With the Protestant Reformation of the 16th century, historical writings by Christian reformers (e.g., John Calvin) focused on papal corruption and misdeeds while searching for the historical moment when the Roman Catholic Church supposedly turned away from Jesus' teachings and the true church (or the city of God). Catholic responses to Protestant writings presented very different versions of the past with neither side possessing historical objectivity.

With the emergence of the printing press and the proliferation of printed works, however, scholars came to increasingly understand that all written evidence from the past was rooted in the historical period of its production. In the 16th and 17th centuries, legal scholars in particular viewed and interpreted laws and judicial customs as products of past ages. In 17th century England, moreover, the political and religious struggles between the Parliament and crown led to intense historical investigations by scholars into that country’s distant and recent past, with supporters of each side looking for the origins of institutions and into the development of sovereign rights and powers.

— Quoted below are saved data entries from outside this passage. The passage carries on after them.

(* ===== verification/Trap.v ===== *)
(** The page-fault handler, the fault branch of kernel/trap.c [usertrap].

    The handler classifies the address, and kills the process, brings the page
    in from swap, gives it a zeroed page, or loads it from the executable.  The
    [cause] strings the code compares with [kstrcmp] are a data type here. *)
From S2P Require Import Prelude Riscv PhysMem Kalloc PageTable Memstat Proc FsIface Swap VmFault.

(** [kstrcmp] on the bytes before the terminators. *)
Fixpoint kstrcmp (a b : list Z) : Z :=
  match a, b with
  | x :: a, y :: b => if x =? y then kstrcmp a b else x - y
  | x :: _, [] => x
  | [], y :: _ => - y
  | [], [] => 0
  end.

Section trap.
Context `{HL : Layout} {F : Type} `{FO : !FsOps F} `{PO : !Policy}.

Definition say_if (b : bool) (e : vm_event) : M (kst F) unit := if b then printf e else mret tt.

(** [p->resident_pages++] *)
Definition inc_resident : M (kst F) unit := modcount (fun c =>
  mkCount (pagefault_count c) (i32 (resident_pages c + 1)) (swapped_pages c) (swapin_count c) (swapout_count c) (vmtrace c)).

Definition set_dirty (x : page_stat) : page_stat := mkPageStat (ps_va x) (ps_state x) 1 (ps_seq x) (ps_slot x).

(** The first entry that [f] accepts becomes dirty. *)
Definition mark_dirty (f : page_stat -> bool) (ms : proc_mem_stat) : proc_mem_stat :=
  match first_index f (pages ms) with
  | Some i => set_page ms i (set_dirty (page_at ms i))
  | None => ms
  end.

(** The page is mapped: give it the next sequence number and count it. *)
Definition pf_resident (va0 : Z) : M (kst F) unit :=
  p ← myproc;
  let seq := next_fifo_seq (p_memstat p) in
  _ ← modmemstat (fun ms => set_next_seq ms (i32 (seq + 1)));
  _ ← say_if (negb (vmtrace (p_count p) =? 0)) (EvResident va0 seq);
  modmemstat (fun ms => memstat_mark_resident ms va0 seq).

(** Map the filled frame [mem] at [va0] and record it. *)
Definition pf_map (sc va0 mem : Z) (was_swapped : bool) : M (kst F) unit :=
  p ← myproc;
  r ← vm (mappages (pagetable p) va0 PGSIZE mem (Z.lor (Z.lor PTE_U PTE_R) PTE_W));
  if r <? 0 then _ ← vm (kfree mem); setkilled
  else
    _ ← say_if (negb was_swapped && negb (vmtrace (p_count p) =? 0)) (EvAlloc va0);
    _ ← pf_resident va0;
    _ ← (if sc =? 15 then modmemstat (mark_dirty (fun x => ps_va x =? u32 va0)) else mret tt);
    inc_resident.

(** Faults on heap, stack and swapped-out pages. *)
Definition pf_anon (sc va : Z) (acc : access) (was_swapped mapped : bool) (guard_lo stack_lo : Z) : M (kst F) unit :=
  let va0 := PGROUNDDOWN va in
  if sc =? 12 then _ ← printf (EvKillInvalid va acc); setkilled
  else if negb mapped then
    if (guard_lo <=? va0) && (va0 <? stack_lo) then _ ← printf (EvKillGuard va0); setkilled
    else
      mem ← try_kalloc_or_replace va0;
      if mem =? 0 then setkilled
      else
        ok ← (if was_swapped then
                r ← swapin_page va0 mem;
                if r <? 0 then _ ← vm (kfree mem); _ ← setkilled; mret false else mret true
              else _ ← vm (mem_fill mem 0 PGSIZE); mret true);
        if (ok : bool) then
          pf_map sc va0 mem was_swapped
        else mret tt
  else if sc =? 15 then modmemstat (mark_dirty (fun x => (ps_va x =? u32 va0) && is_resident x))
  else mret tt.

(** [*pte = f( *pte)] for a valid [pte], nothing for a null one. *)
Definition update_pte (pt va0 : Z) (f : Z -> Z) : M (kst F) bool :=
  pte ← vm (walk pt va0 false);
  if pte =? 0 then mret false
  else v ← vm (mem_load pte); _ ← vm (mem_store pte (f v)); mret true.

(** A page of the executable, text or data, that was just allocated at [mem]. *)
Definition pf_load (va0 mem : Z) (is_text : bool) : M (kst F) unit :=
  p ← myproc;
  let e := p_exec p in
  let off := if is_text then seg_off (text_off e) va0 (text_start e) else seg_off (data_off e) va0 (data_start e) in
  let filesz := if is_text then seg_filesz (text_filesz e) va0 (text_start e)
                else seg_filesz (data_filesz e) va0 (data_start e) in
  _ ← vm (mem_fill mem 0 PGSIZE);
  ok ← (if negb (exec_ip e =? 0) && (0 <? filesz) then
          _ ← fs (ilock (exec_ip e));
          bs ← fs (readi (exec_ip e) off filesz);
          _ ← store_buf mem bs;
          _ ← fs (iunlock (exec_ip e));
          mret (Z.of_nat (length bs) =? filesz)
        else mret true);
  if (ok : bool) then
    let perm := Z.lor (Z.lor PTE_U PTE_R) (if is_text then PTE_X else 0) in
    r ← vm (mappages (pagetable p) va0 PGSIZE mem perm);
    if r <? 0 then _ ← vm (kfree mem); setkilled
    else
      _ ← say_if (negb (vmtrace (p_count p) =? 0)) (EvLoadexec va0);
      _ ← pf_resident va0;
      inc_resident
  else _ ← vm (kfree mem); setkilled.

(** Faults on pages of the executable. *)
Definition pf_exec (sc va : Z) : M (kst F) unit :=
  p ← myproc;
  let e := p_exec p in
  let va0 := PGROUNDDOWN va in
  let is_text := (text_start e <=? va0) && (va0 <? text_end e) in
  pa ← vm (walkaddr (pagetable p) va0);
  if (sc =? 15) && is_text then
    _ ← say_if (negb (vmtrace (p_count p) =? 0)) (EvKillWriteText va); setkilled
  else if pa =? 0 then
    mem ← try_kalloc_or_replace va0;
    if mem =? 0 then setkilled else pf_load va0 mem is_text
  else if sc =? 15 then
    found ← update_pte (pagetable p) va0 (fun v => Z.lor v PTE_W);
    if (found : bool) then modmemstat (mark_dirty (fun x => ps_va x =? u32 va0)) else mret tt
  else
    _ ← update_pte (pagetable p) va0 (fun v =>
          let v := Z.lor v (Z.lor PTE_U PTE_R) in
          if is_text then Z.land (Z.lor v PTE_X) (Z.lnot PTE_W)
          else Z.land (Z.land v (Z.lnot PTE_W)) (Z.lnot PTE_X));
    mret tt.

(** Is the page of [va] recorded as swapped out? *)
Definition pf_was_swapped (p : proc) (va : Z) : bool :=
  existsb (fun x => (ps_state x =? SWAPPED) && (ps_va x =? u32 (PGROUNDDOWN va))) (pages (p_memstat p)).

Definition stack_base (p : proc) : Z := u64 (PGROUNDUP (stack_top (p_exec p)) - USERSTACK * PGSIZE).
Definition stack_guard (p : proc) : Z := u64 (PGROUNDUP (stack_top (p_exec p)) - (USERSTACK + 1) * PGSIZE).

(** The cause of a fault; [None] is an invalid access. *)
Definition pf_cause (p : proc) (sc va : Z) : option cause :=
  let e := p_exec p in
  let is_exec_access := sc =? 12 in
  let in_guard := (stack_guard p <=? va) && (va <? stack_base p) in
  let under_brk := va <? sz p in
  let in_text := under_brk && (text_start e <=? va) && (va <? text_end e) in
  let in_data := under_brk && (data_start e <=? va) && (va <? data_end e) in
  let in_stack := under_brk && (stack_base p <=? va) && (va <? PGROUNDUP (stack_top e)) in
  let in_heap := under_brk && negb in_text && negb in_data && negb in_stack && negb in_guard in
  if in_guard then Some Cguard
  else if pf_was_swapped p va then Some Cswap
  else if in_text || in_data then Some Cexec
  else if in_stack && negb is_exec_access then Some Cstack
  else if in_heap && negb is_exec_access then Some Cheap
  else None.

(** [r_scause()] is 15, 13 or 12 and [r_stval()] is [va]. *)
Definition pagefault (sc va : Z) : M (kst F) unit :=
  p ← myproc;
  let acc := if sc =? 15 then Awrite else if sc =? 13 then Aread else Aexec in
  let cause := pf_cause p sc va in
  let valid := match cause with None | Some Cguard => false | _ => true end in
  _ ← modcount (fun c => mkCount (i32 (pagefault_count c + 1)) (resident_pages c) (swapped_pages c)
                           (swapin_count c) (swapout_count c) (vmtrace c));
  _ ← say_if (negb (vmtrace (p_count p) =? 0)) (EvPagefault va acc cause);
  if negb valid then _ ← printf (EvKillInvalid va acc); setkilled
  else
    pte ← vm (walk (pagetable p) (PGROUNDDOWN va) false);
    mapped ← (if pte =? 0 then mret false else v ← vm (mem_load pte); mret (has v PTE_V));
    match cause with
    | Some Cheap | Some Cstack | Some Cswap =>
        pf_anon sc va acc (pf_was_swapped p va) mapped (stack_guard p) (stack_base p)
    | Some Cexec => pf_exec sc va
    | _ => mret tt
    end.
End trap.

By the 18th century, numerous collections of historical documents and materials had been published and, as religious conflicts ebbed, scholars increasingly adopted a more thoroughly secular perspective in their writings. In particular, historians began to search for the multiple and interrelated factors which shaped a particular society or civilization over the generations. The best illustration of this is Edward Gibbon’s History of the Decline and Fall of the Roman Empire(1776-88). An example of “philosophical” history, Gibbon sought not only to investigate why and how certain societies progressed, but also what caused them to decline and ultimately collapse.

In the 19th century, history began to emerge as a separate and distinct academic discipline written by professionally-trained historians. The process began in Germany. In reaction to military defeat and occupation by Napoleon, German leaders in Prussia and elsewhere insisted after the French emperor’s defeat that their own history be systematically studied and taught to all citizens. As universal education became common throughout Europe, history formed a central part of the curriculum. Universities also established academic departments in history and trained new historians in the techniques of rational investigation, critical textual analysis and analytical writing.

During the late-19th and into the 20th century, one sees both dramatic growth in the number of historical works published and an increasing specialization among historians. Indeed, many scholars began to worry that the sheer number of available histories as well as excessive specialization would lead to many important new discoveries being overlooked or ignored. As a result of the discipline’s ongoing professionalization and specialization, history came to be defined by many universities in the 1960s and 1970s, not as a branch of the humanities, but as one of the social sciences. Ironically, at the same time, post-modern critiques influenced the writing of history. Some scholars debated whether or not “true” or accurate history was even possible. Calling into question the objectivity of their colleagues, post-modern historians asked if they and others could really provide “truth” about the past, or were their writings merely filled with their own assumptions and “meanings.”

A number of these troubling trends continue in the early 21st century.  Even though the reading-public remains highly interested in biography and general histories, the discipline remains excessively specialized -- one could even say Balkanized -- with countless scholarly works published every year (far too many for historians to read even within their own specialties). Many scholars, moreover, continue to be influenced by postmodern ideas about the elusiveness of “truth.” Thus, as a discipline, history continues to change and evolve, reflecting the times in which it is produced.